(Collected data entries)
##########

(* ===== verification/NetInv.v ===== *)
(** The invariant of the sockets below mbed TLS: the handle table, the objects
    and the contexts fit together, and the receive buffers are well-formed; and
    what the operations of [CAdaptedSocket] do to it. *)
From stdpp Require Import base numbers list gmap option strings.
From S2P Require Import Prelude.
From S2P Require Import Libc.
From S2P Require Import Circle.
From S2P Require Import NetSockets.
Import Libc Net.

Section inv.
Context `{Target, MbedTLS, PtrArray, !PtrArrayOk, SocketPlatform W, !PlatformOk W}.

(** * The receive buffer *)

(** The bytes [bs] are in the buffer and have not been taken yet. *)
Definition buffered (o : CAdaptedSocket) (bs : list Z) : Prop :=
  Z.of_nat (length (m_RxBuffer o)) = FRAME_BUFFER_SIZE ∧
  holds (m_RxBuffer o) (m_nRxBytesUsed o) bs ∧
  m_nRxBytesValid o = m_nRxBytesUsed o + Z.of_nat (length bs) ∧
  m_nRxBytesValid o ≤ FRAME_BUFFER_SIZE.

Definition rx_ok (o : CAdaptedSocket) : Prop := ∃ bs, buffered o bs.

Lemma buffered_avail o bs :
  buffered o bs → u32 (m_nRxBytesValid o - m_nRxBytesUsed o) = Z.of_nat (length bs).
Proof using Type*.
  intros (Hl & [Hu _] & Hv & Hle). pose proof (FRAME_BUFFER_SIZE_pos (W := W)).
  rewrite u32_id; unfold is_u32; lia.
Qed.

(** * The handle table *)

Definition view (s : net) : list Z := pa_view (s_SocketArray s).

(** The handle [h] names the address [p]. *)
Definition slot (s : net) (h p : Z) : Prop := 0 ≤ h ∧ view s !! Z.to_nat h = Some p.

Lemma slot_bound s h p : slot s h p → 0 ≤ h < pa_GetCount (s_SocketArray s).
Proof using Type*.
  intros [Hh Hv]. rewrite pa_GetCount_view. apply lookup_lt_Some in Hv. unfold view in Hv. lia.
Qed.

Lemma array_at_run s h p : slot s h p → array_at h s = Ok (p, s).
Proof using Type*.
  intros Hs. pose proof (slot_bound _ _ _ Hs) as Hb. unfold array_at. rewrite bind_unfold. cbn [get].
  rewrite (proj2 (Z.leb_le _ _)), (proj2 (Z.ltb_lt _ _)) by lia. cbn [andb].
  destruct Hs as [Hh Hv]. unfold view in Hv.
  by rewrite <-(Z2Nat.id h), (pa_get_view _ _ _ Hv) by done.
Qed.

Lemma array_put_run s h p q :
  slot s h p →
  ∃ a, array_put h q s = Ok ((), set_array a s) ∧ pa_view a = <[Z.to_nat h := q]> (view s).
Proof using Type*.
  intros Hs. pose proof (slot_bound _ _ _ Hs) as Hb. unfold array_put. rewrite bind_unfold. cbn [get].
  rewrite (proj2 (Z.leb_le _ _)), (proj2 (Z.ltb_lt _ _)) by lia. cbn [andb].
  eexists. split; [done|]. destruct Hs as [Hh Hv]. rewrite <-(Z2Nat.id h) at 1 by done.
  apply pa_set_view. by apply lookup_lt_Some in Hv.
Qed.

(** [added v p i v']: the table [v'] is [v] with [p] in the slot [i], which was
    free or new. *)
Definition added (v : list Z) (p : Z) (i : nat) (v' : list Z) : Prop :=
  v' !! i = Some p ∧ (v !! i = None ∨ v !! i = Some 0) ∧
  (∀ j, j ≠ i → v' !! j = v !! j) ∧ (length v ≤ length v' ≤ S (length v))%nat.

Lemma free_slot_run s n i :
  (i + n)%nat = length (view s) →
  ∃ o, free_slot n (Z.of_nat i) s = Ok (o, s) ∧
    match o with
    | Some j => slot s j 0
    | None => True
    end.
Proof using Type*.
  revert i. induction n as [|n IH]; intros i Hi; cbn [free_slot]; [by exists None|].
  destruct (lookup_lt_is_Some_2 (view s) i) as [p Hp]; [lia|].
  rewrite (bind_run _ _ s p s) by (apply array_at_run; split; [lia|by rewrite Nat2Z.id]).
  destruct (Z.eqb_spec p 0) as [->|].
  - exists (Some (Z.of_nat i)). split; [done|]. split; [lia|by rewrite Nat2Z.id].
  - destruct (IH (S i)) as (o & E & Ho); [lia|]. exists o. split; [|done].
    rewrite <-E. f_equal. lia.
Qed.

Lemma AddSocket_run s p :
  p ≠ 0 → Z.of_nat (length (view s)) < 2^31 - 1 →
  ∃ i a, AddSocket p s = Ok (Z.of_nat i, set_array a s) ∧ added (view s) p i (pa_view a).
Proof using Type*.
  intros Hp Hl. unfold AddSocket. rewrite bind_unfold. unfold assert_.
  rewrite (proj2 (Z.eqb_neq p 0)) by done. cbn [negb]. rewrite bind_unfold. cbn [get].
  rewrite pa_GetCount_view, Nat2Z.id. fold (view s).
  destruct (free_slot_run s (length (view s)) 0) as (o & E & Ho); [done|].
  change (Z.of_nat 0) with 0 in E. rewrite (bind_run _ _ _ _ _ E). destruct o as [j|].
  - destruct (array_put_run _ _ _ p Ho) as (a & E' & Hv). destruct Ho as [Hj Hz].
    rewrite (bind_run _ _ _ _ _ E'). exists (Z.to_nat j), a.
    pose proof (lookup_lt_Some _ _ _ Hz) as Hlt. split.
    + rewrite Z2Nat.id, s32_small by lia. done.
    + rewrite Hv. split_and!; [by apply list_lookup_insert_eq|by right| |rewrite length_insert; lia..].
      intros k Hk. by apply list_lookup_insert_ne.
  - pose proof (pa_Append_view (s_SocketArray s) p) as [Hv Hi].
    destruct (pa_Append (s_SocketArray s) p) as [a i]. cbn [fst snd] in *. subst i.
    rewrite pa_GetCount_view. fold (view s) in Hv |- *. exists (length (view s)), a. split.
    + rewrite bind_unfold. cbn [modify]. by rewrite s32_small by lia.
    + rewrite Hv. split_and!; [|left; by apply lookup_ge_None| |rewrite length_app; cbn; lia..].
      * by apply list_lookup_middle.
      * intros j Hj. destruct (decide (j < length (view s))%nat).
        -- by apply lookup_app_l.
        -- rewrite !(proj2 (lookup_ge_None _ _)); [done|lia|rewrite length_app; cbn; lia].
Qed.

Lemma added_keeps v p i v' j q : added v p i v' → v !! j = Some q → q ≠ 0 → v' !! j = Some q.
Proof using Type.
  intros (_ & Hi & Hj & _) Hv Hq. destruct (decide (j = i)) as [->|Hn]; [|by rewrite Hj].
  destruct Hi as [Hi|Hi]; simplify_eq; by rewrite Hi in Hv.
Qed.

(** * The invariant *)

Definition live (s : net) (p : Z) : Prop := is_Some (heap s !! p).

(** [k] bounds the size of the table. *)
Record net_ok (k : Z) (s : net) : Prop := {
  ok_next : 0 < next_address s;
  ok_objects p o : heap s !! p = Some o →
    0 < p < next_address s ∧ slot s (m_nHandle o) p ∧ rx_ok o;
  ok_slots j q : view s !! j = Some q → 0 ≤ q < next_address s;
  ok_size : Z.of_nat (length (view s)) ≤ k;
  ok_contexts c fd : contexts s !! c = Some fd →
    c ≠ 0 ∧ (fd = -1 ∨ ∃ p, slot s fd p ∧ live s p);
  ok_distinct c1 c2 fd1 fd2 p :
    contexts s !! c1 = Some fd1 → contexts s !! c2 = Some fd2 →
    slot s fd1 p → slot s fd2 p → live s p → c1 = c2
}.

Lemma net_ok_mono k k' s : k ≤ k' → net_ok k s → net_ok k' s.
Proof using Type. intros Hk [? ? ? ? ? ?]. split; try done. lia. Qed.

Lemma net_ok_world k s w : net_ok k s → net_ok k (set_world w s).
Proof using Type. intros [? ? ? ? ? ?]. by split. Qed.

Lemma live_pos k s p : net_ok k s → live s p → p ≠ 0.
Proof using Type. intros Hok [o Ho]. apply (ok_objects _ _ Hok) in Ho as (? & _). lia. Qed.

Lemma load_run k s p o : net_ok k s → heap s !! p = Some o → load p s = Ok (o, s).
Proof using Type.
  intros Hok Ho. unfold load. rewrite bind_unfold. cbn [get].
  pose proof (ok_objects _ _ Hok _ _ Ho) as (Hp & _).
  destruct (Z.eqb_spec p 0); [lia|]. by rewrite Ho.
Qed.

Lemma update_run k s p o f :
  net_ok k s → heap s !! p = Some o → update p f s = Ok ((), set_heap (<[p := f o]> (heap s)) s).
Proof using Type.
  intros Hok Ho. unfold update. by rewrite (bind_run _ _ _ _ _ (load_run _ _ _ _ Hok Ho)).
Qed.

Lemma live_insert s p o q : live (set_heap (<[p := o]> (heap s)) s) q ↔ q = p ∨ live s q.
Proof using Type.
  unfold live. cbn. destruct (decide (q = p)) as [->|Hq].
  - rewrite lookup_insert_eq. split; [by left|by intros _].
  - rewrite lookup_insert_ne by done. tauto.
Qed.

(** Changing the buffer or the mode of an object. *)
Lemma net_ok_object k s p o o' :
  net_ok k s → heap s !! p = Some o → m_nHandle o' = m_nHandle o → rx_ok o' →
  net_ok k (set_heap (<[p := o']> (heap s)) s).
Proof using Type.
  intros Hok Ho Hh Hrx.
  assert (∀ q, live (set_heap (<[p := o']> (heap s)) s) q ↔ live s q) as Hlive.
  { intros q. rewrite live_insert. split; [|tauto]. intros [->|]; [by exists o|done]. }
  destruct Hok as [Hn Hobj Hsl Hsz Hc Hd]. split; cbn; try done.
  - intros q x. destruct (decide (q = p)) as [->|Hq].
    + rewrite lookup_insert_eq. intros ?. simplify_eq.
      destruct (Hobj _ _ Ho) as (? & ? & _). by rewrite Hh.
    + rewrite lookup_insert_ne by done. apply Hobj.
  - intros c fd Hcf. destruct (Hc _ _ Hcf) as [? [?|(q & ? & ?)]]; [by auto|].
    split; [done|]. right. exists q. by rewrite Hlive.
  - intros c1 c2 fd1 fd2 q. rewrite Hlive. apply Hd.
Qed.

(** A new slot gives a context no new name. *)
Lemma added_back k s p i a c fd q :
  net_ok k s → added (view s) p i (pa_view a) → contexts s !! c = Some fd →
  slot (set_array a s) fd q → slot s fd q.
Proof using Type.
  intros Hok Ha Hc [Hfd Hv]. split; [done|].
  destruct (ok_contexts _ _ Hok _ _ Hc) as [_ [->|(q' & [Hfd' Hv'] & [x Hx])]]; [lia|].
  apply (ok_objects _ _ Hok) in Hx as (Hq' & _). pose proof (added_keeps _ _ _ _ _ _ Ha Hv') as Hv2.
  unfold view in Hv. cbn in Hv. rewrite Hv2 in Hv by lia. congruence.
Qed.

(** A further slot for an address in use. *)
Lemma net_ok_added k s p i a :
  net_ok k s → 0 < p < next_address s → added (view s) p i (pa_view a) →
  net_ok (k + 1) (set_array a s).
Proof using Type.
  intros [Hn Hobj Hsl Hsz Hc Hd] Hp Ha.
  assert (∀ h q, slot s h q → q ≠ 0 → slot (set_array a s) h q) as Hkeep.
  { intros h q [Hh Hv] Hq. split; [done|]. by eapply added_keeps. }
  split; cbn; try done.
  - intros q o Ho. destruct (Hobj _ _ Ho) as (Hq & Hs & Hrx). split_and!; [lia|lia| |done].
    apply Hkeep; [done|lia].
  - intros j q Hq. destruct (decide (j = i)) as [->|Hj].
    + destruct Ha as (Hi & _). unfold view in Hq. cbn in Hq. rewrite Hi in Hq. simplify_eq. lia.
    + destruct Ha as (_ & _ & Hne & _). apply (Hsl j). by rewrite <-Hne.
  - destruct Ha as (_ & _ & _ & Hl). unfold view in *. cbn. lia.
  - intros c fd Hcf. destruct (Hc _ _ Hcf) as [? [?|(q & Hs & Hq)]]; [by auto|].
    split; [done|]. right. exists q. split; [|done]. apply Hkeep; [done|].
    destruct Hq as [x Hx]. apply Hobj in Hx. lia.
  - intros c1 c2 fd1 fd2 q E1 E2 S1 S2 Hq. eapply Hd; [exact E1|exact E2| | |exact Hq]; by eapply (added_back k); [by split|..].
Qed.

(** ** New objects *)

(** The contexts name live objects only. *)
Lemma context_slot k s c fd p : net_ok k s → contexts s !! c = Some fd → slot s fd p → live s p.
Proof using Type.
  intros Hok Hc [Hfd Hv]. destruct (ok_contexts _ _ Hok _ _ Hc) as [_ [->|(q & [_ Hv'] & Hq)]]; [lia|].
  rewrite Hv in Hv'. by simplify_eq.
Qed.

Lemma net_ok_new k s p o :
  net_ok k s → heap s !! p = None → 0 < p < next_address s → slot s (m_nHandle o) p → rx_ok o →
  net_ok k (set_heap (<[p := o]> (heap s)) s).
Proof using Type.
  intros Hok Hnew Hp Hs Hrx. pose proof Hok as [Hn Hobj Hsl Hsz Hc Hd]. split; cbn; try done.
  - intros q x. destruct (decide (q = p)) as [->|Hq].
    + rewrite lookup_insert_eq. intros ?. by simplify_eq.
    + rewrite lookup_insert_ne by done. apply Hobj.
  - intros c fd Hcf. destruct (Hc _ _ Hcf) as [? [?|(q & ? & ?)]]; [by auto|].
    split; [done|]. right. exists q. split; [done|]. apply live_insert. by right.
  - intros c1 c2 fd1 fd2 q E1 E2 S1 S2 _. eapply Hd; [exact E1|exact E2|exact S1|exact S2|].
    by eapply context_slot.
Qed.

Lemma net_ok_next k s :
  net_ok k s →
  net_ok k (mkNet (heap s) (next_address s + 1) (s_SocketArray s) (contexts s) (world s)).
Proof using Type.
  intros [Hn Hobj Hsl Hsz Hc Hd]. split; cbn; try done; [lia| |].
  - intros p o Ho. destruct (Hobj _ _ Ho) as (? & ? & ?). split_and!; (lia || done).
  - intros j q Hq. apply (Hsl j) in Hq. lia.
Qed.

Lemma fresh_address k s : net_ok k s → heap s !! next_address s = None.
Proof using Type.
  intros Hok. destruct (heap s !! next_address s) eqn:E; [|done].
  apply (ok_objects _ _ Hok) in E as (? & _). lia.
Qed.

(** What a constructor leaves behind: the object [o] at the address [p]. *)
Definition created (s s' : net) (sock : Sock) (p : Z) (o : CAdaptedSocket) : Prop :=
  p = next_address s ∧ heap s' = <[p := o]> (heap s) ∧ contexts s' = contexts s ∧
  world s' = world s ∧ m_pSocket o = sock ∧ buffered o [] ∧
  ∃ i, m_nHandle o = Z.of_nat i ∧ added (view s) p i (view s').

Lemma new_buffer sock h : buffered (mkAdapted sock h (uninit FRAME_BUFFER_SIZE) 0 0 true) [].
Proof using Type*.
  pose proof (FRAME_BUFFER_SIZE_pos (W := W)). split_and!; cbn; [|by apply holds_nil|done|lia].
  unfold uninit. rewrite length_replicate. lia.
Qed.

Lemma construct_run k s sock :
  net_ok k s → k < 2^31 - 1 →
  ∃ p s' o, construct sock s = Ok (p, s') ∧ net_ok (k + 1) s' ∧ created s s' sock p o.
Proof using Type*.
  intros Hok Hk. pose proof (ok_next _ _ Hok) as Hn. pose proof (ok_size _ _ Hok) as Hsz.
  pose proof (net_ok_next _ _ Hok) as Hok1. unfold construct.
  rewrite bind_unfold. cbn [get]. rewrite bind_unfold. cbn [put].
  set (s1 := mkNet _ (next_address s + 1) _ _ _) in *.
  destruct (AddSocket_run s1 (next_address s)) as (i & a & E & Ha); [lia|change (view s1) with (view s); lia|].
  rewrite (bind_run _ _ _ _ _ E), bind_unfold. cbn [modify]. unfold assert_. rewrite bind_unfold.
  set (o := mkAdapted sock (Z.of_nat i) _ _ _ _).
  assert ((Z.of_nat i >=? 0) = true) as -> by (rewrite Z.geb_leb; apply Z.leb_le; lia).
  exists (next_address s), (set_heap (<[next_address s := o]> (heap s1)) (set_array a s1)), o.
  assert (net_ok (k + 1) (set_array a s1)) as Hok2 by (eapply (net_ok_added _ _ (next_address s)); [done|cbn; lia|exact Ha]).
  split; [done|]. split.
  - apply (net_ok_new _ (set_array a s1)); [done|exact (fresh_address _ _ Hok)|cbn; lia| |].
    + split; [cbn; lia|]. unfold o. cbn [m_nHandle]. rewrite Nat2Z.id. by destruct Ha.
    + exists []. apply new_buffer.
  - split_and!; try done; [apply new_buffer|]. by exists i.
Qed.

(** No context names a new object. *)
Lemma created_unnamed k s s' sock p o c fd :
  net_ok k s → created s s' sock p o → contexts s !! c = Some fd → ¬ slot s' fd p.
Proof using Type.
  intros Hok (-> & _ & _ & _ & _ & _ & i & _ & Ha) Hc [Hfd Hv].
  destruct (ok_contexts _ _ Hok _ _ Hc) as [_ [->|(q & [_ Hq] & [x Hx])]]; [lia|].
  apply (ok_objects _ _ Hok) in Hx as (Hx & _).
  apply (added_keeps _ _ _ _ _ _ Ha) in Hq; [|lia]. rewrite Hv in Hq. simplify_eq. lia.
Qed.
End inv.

##########

ASSIGNMENT
Please say how many lines of the records contain the word "Libc", giving the number by itself.

SOLUTION TO THIS EXERCISE
2